REQUIREMENT
Begin at the top of the records and copy each line exactly. The line containing "development computes on" is the last one to include.

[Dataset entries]
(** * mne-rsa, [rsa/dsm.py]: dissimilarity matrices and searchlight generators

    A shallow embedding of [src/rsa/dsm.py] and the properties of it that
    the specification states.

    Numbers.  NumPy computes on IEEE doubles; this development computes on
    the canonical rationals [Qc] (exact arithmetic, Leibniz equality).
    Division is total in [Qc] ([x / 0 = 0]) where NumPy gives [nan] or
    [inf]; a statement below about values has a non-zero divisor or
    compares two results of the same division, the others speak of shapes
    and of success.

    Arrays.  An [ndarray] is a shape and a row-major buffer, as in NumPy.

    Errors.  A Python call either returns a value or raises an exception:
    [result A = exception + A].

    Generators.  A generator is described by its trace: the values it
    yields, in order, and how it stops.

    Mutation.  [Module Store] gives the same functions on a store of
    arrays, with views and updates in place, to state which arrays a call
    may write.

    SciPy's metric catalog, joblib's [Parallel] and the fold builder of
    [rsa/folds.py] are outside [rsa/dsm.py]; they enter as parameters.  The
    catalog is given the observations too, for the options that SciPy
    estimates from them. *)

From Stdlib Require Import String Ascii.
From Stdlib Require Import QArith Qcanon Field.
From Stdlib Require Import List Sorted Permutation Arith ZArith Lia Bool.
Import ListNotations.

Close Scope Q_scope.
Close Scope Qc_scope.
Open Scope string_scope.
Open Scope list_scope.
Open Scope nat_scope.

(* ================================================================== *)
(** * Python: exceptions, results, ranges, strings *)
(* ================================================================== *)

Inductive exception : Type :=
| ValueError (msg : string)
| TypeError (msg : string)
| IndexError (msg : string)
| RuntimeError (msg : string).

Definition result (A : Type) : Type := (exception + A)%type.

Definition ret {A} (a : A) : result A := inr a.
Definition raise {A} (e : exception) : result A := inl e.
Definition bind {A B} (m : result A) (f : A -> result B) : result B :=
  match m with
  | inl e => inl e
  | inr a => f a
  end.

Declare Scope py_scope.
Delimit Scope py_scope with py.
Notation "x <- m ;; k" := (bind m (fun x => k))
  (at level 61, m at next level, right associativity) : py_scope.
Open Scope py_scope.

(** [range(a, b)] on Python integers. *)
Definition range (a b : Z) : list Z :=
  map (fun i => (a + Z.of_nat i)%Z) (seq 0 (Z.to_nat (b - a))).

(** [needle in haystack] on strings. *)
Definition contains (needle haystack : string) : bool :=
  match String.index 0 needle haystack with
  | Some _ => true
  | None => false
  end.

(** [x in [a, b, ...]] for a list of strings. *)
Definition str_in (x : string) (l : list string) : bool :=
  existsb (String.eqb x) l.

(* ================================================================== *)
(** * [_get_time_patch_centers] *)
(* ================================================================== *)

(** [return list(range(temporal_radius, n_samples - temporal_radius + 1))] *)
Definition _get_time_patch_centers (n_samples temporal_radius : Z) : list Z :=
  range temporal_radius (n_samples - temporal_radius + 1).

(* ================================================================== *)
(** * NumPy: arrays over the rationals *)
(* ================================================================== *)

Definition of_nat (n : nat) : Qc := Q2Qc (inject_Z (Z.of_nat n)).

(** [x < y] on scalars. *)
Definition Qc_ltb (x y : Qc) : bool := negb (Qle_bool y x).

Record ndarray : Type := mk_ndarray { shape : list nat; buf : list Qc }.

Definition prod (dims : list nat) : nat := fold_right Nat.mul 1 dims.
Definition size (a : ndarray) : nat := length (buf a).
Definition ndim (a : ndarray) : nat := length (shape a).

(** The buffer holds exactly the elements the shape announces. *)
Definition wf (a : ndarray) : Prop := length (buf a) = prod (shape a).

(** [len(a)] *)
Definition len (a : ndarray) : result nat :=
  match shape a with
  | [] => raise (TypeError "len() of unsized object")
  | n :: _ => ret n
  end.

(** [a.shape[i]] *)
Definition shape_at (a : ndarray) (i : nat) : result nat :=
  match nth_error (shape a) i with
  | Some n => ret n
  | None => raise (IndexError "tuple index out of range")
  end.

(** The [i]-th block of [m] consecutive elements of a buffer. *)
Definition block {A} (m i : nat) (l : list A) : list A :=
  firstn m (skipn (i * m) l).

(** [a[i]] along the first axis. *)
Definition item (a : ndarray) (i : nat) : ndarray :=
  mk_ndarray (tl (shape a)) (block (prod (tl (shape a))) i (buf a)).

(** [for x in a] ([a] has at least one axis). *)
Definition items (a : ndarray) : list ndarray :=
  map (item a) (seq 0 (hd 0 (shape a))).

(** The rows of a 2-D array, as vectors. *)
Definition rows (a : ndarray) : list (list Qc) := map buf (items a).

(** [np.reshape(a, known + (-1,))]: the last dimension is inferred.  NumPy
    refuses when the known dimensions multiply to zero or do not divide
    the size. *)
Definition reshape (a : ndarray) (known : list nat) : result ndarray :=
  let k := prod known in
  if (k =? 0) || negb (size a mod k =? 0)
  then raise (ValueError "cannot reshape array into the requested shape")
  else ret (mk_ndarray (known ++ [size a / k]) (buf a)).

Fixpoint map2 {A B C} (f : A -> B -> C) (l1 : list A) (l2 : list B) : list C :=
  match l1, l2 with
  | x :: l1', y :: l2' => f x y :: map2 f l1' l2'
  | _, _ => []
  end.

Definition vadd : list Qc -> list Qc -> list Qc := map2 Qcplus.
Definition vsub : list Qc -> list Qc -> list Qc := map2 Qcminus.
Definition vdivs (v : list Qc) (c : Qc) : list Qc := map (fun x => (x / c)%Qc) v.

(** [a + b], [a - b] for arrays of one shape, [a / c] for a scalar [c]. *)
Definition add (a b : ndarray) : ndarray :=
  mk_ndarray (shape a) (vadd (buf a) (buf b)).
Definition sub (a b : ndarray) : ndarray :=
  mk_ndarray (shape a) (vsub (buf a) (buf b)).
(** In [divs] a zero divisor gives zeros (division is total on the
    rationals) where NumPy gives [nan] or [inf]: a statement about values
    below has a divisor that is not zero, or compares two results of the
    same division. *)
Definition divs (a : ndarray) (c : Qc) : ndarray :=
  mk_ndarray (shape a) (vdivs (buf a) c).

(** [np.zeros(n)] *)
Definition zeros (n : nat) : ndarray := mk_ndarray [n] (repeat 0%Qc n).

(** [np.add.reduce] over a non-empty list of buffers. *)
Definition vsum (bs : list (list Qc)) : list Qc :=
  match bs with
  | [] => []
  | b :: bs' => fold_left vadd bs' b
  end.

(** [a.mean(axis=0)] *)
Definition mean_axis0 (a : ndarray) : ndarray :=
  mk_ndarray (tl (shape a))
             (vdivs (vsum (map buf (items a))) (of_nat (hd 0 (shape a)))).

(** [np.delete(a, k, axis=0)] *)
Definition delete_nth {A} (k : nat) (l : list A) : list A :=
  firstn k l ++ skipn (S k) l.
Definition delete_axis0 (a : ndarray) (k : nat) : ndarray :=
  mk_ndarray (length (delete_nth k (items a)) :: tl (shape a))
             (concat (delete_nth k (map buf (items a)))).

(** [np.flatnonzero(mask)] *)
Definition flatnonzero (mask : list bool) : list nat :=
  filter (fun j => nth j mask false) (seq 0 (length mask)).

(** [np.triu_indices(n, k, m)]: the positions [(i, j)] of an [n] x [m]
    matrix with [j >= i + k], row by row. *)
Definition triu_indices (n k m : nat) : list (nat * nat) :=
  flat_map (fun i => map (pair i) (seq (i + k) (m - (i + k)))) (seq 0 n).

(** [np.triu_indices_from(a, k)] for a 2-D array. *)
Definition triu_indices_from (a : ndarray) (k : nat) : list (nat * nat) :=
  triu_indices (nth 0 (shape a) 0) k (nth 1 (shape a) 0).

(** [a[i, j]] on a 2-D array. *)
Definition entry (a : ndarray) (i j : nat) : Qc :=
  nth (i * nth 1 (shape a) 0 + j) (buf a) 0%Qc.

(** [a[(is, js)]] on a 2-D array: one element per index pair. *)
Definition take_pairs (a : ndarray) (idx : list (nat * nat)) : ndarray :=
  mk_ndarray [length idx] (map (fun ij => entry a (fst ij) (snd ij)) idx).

ANSWER AREA
(** * mne-rsa, [rsa/dsm.py]: dissimilarity matrices and searchlight generators

    A shallow embedding of [src/rsa/dsm.py] and the properties of it that
    the specification states.

    Numbers.  NumPy computes on IEEE doubles; this development computes on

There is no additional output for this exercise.